Limitations of this study include the small number of cases of only Japanese cancer survivors with relatively low BMI. The results may not be applied in other ethnic groups, and the anatomical location of the gluteal watershed line of collecting lymphatic pathways may be different in obese cases. Furthermore, almost all the participants were female, so that male anatomy may differ, especially given the differences in fat distribution by sex. Moreover, although only ICG stage0 cases were included in this study, there is a possibility of including the potential lymphedema cases of keeping the clinical non-lymphedema condition, which means that although lymphatic pressure at some points would be high temporally, collateral lymphatic pathways work and keep ICG stage as intact.
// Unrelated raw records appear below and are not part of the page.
(** C9.  For every request to the FastAPI service, given that the writer
    never returns an empty byte string (a workbook is a ZIP container): the
    response either has [success] true with a non-empty encoded artifact, a
    non-empty filename, and the column names, row count and layout name of
    the table that was extracted and serialised; or it has [success] false
    with the artifact and the filename empty, no column names and a row
    count of zero. *)
Theorem C9_outcome_never_partial (env : Env) (request : FastApi.ExtractRequest)
    (Hwriter : ∀ df, to_excel env df ≠ Ok []) :
  let response := (FastApi.extract_excel env request).2 in
  (FastApi.success response = true ∧
   FastApi.resp_file_base64 response ≠ EmptyString ∧
   FastApi.filename response ≠ EmptyString ∧
   ∃ file_content extracted_df l excel_bytes,
     (FastApi.get_file_content env request).2 = Ok file_content ∧
     FastApi.extract_table env file_content = Ok (extracted_df, l) ∧
     to_excel env extracted_df = Ok excel_bytes ∧
     FastApi.resp_file_base64 response = b64encode excel_bytes ∧
     FastApi.column_names response = columns extracted_df ∧
     FastApi.row_count response = len extracted_df ∧
     (0 < FastApi.row_count response)%nat ∧
     FastApi.format_type response = FastApi.format_name l)
  ∨
  (FastApi.success response = false ∧
   FastApi.resp_file_base64 response = EmptyString ∧
   FastApi.filename response = EmptyString ∧
   FastApi.column_names response = [] ∧
   FastApi.row_count response = 0%nat).
Proof.
  unfold FastApi.extract_excel, FastApi.try_extract.
  destruct (FastApi.get_file_content env request) as [trace [file_content|e]];
    simpl; [|right; by repeat split].
  destruct (FastApi.extract_table env file_content) as [[extracted_df l]|e] eqn:Hext;
    simpl; [|right; by repeat split].
  unfold FastApi.respond.
  destruct (len extracted_df =? 0)%nat eqn:Hlen; [right; by repeat split|].
  unfold FastApi.success_response.
  destruct (to_excel env extracted_df) as [excel_bytes|e] eqn:Hser;
    simpl; [|right; by repeat split].
  left. split; [done|]. split.
  { apply b64encode_nonempty. intros ->. by apply (Hwriter extracted_df). }
  split; [apply make_filename_nonempty|].
  exists file_content, extracted_df, l, excel_bytes.
  apply Nat.eqb_neq in Hlen. repeat split; try done. lia.
Qed.

Lemma C9_outcome_never_partial_witness :
  let response :=
    (FastApi.extract_excel
       (Sample.env_of Sample.survey_raw Sample.survey_skipped Sample.empty_frame 200 "OK")
       Sample.inline_request).2 in
  FastApi.success response = true ∧
  FastApi.resp_file_base64 response ≠ EmptyString ∧
  FastApi.filename response ≠ EmptyString.
Proof.
  destruct (C9_outcome_never_partial
    (Sample.env_of Sample.survey_raw Sample.survey_skipped Sample.empty_frame 200 "OK")
    Sample.inline_request) as [(Hs & Ha & Hf & _)|(Hs & _)].
  - intros df. discriminate.
  - split; [exact Hs|]. split; [exact Ha|exact Hf].
  - discriminate Hs.
Defined.

(** Scenario A, end to end. *)
Example survey_scenario :
  (FastApi.extract_excel
     (Sample.env_of Sample.survey_raw Sample.survey_skipped Sample.empty_frame 200 "OK")
     Sample.inline_request).2
  = {| FastApi.success := true;
       FastApi.format_type := "测量成果表";
       FastApi.row_count := 4;
       FastApi.resp_file_base64 := "UEsDBA==";
       FastApi.filename := "提取数据_测量成果表_20240101_120000.xlsx";
       FastApi.message := "识别为【测量成果表】，成功提取 4 行数据";
       FastApi.column_names := [LStr "测点编号"; LStr "X坐标"; LStr "Y坐标"; LStr "高程H"] |}.
Proof. vm_compute. reflexivity. Qed.

(** ** Validation of the FastAPI request *)

(** C10.  In the FastAPI service [file_url] is a required field of the
    request model and [file_base64] an optional one: every request body
    without [file_url] is rejected by validation, whatever [file_base64]
    holds (absent or [null] alike), so the handler does not run and nothing
    is fetched; yet the
    handler, given a non-empty [file_base64], reads the inline string before
    it looks at [file_url] at all. *)
Theorem C10_file_url_required (env : Env) (raw : FastApi.RawRequest)
    (Hno_url : FastApi.raw_file_url raw = FastApi.JAbsent ∨
               FastApi.raw_file_url raw = FastApi.JNull) :
  FastApi.validate raw = None ∧
  FastApi.post_extract env raw = ([], FastApi.Unprocessable) ∧
  ∀ b url, FastApi.raw_file_base64 raw = FastApi.JString b → truthy b = true →
    FastApi.get_file_content env
      {| FastApi.file_url := url; FastApi.file_base64 := Some b |}
    = ([], b64decode env b).
Proof.
  unfold FastApi.post_extract, FastApi.validate.
  destruct Hno_url as [-> | ->]; repeat split;
    intros b url _ Hb; unfold FastApi.get_file_content; simpl; by rewrite Hb.
Qed.

Lemma C10_file_url_required_witness :
  FastApi.post_extract
    (Sample.env_of Sample.survey_raw Sample.survey_skipped Sample.empty_frame 200 "OK")
    Sample.base64_only
  = ([], FastApi.Unprocessable).
Proof.
  exact (proj1 (proj2 (C10_file_url_required
    (Sample.env_of Sample.survey_raw Sample.survey_skipped Sample.empty_frame 200 "OK")
    Sample.base64_only (or_introl eq_refl)))).
Defined.

(** The same body with any URL added passes validation and is served from
    the inline string. *)
Example base64_with_url_is_served :
  FastApi.post_extract
    (Sample.env_of Sample.survey_raw Sample.survey_skipped Sample.empty_frame 200 "OK")
    {| FastApi.raw_file_url := FastApi.JString EmptyString;
       FastApi.raw_file_base64 := FastApi.JString "UEsDBA==" |}
  = ([], FastApi.Handled
           {| FastApi.success := true;
              FastApi.format_type := "测量成果表";
              FastApi.row_count := 4;
              FastApi.resp_file_base64 := "UEsDBA==";
              FastApi.filename := "提取数据_测量成果表_20240101_120000.xlsx";
              FastApi.message := "识别为【测量成果表】，成功提取 4 行数据";
              FastApi.column_names :=
                [LStr "测点编号"; LStr "X坐标"; LStr "Y坐标"; LStr "高程H"] |}).
Proof. vm_compute. reflexivity. Qed.

(** X1.  In the FastAPI service an [HTTPException] raised while the file content
    is obtained is caught by the handler's own [except Exception]: the
    answer is an ordinary response with [success] false that carries the
    status and the detail in its message, and no HTTP error is sent. *)
Lemma fastapi_http_exception_caught (env : Env) (request : FastApi.ExtractRequest)
    (status : Z) (detail : string)
    (Hraise : (FastApi.get_file_content env request).2
              = Raise (HTTPException status detail)) :
  (FastApi.post_extract env (FastApi.RawRequest_of request)).2 =
  FastApi.Handled
    {| FastApi.success := false;
       FastApi.format_type := "未知";
       FastApi.row_count := 0;
       FastApi.resp_file_base64 := EmptyString;
       FastApi.filename := EmptyString;
       FastApi.message := "解析Excel失败: " +:+ pretty status +:+ ": " +:+ detail;
       FastApi.column_names := [] |}.
Proof.
  unfold FastApi.post_extract, FastApi.validate, FastApi.RawRequest_of. simpl.
  replace (match match FastApi.file_base64 request with
                 | Some b => FastApi.JString b
                 | None => FastApi.JAbsent
                 end with
           | FastApi.JString b => Some b
           | _ => None
           end) with (FastApi.file_base64 request)
    by (by destruct (FastApi.file_base64 request)).
  replace {| FastApi.file_url := FastApi.file_url request;
             FastApi.file_base64 := FastApi.file_base64 request |} with request
    by (by destruct request).
  unfold FastApi.extract_excel, FastApi.try_extract.
  destruct (FastApi.get_file_content env request) as [trace r].
  simpl in Hraise. subst r. reflexivity.
Qed.

Lemma fastapi_http_exception_caught_witness :
  (FastApi.post_extract
     (Sample.env_of Sample.survey_raw Sample.survey_skipped Sample.empty_frame 404
        "Not Found")
     (FastApi.RawRequest_of Sample.url_request)).2 =
  FastApi.Handled
    {| FastApi.success := false;
       FastApi.format_type := "未知";
       FastApi.row_count := 0;
       FastApi.resp_file_base64 := EmptyString;
       FastApi.filename := EmptyString;
       FastApi.message := "解析Excel失败: 400: 下载文件失败: HTTP 404";
       FastApi.column_names := [] |}.
Proof.
  exact (fastapi_http_exception_caught
           (Sample.env_of Sample.survey_raw Sample.survey_skipped Sample.empty_frame 404
              "Not Found")
           Sample.url_request 400 "下载文件失败: HTTP 404" eq_refl).
Defined.

(** In the FastAPI service the [HTTPException] raised for a request without
    a source is caught by the handler's own [except Exception]. *)
Example fastapi_no_source :
  FastApi.extract_excel
    (Sample.env_of Sample.survey_raw Sample.survey_skipped Sample.empty_frame 200 "OK")
    {| FastApi.file_url := EmptyString; FastApi.file_base64 := None |}
  = ([], FastApi.failure_response (HTTPException 400 "请提供file_url或file_base64")).
Proof. reflexivity. Qed.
Therefore, an anatomical study involving healthy volunteers would be necessary to investigate more definitive conclusions.
Although further studies with volunteers are required to elucidate the comprehensive lymphatic anatomy of the hip and to confirm the clinical usefulness of the elucidated anatomy in gluteal lymphedema treatment with MLD or LVA, the results of this study would be useful for gluteal lymphedema treatment.
Conclusion
Multiple ICG injections enhanced the watershed line of collecting lymphatic vessels in the gluteal region, which has never been clarified. The results would be useful for gluteal lymphedema diagnosis and treatment.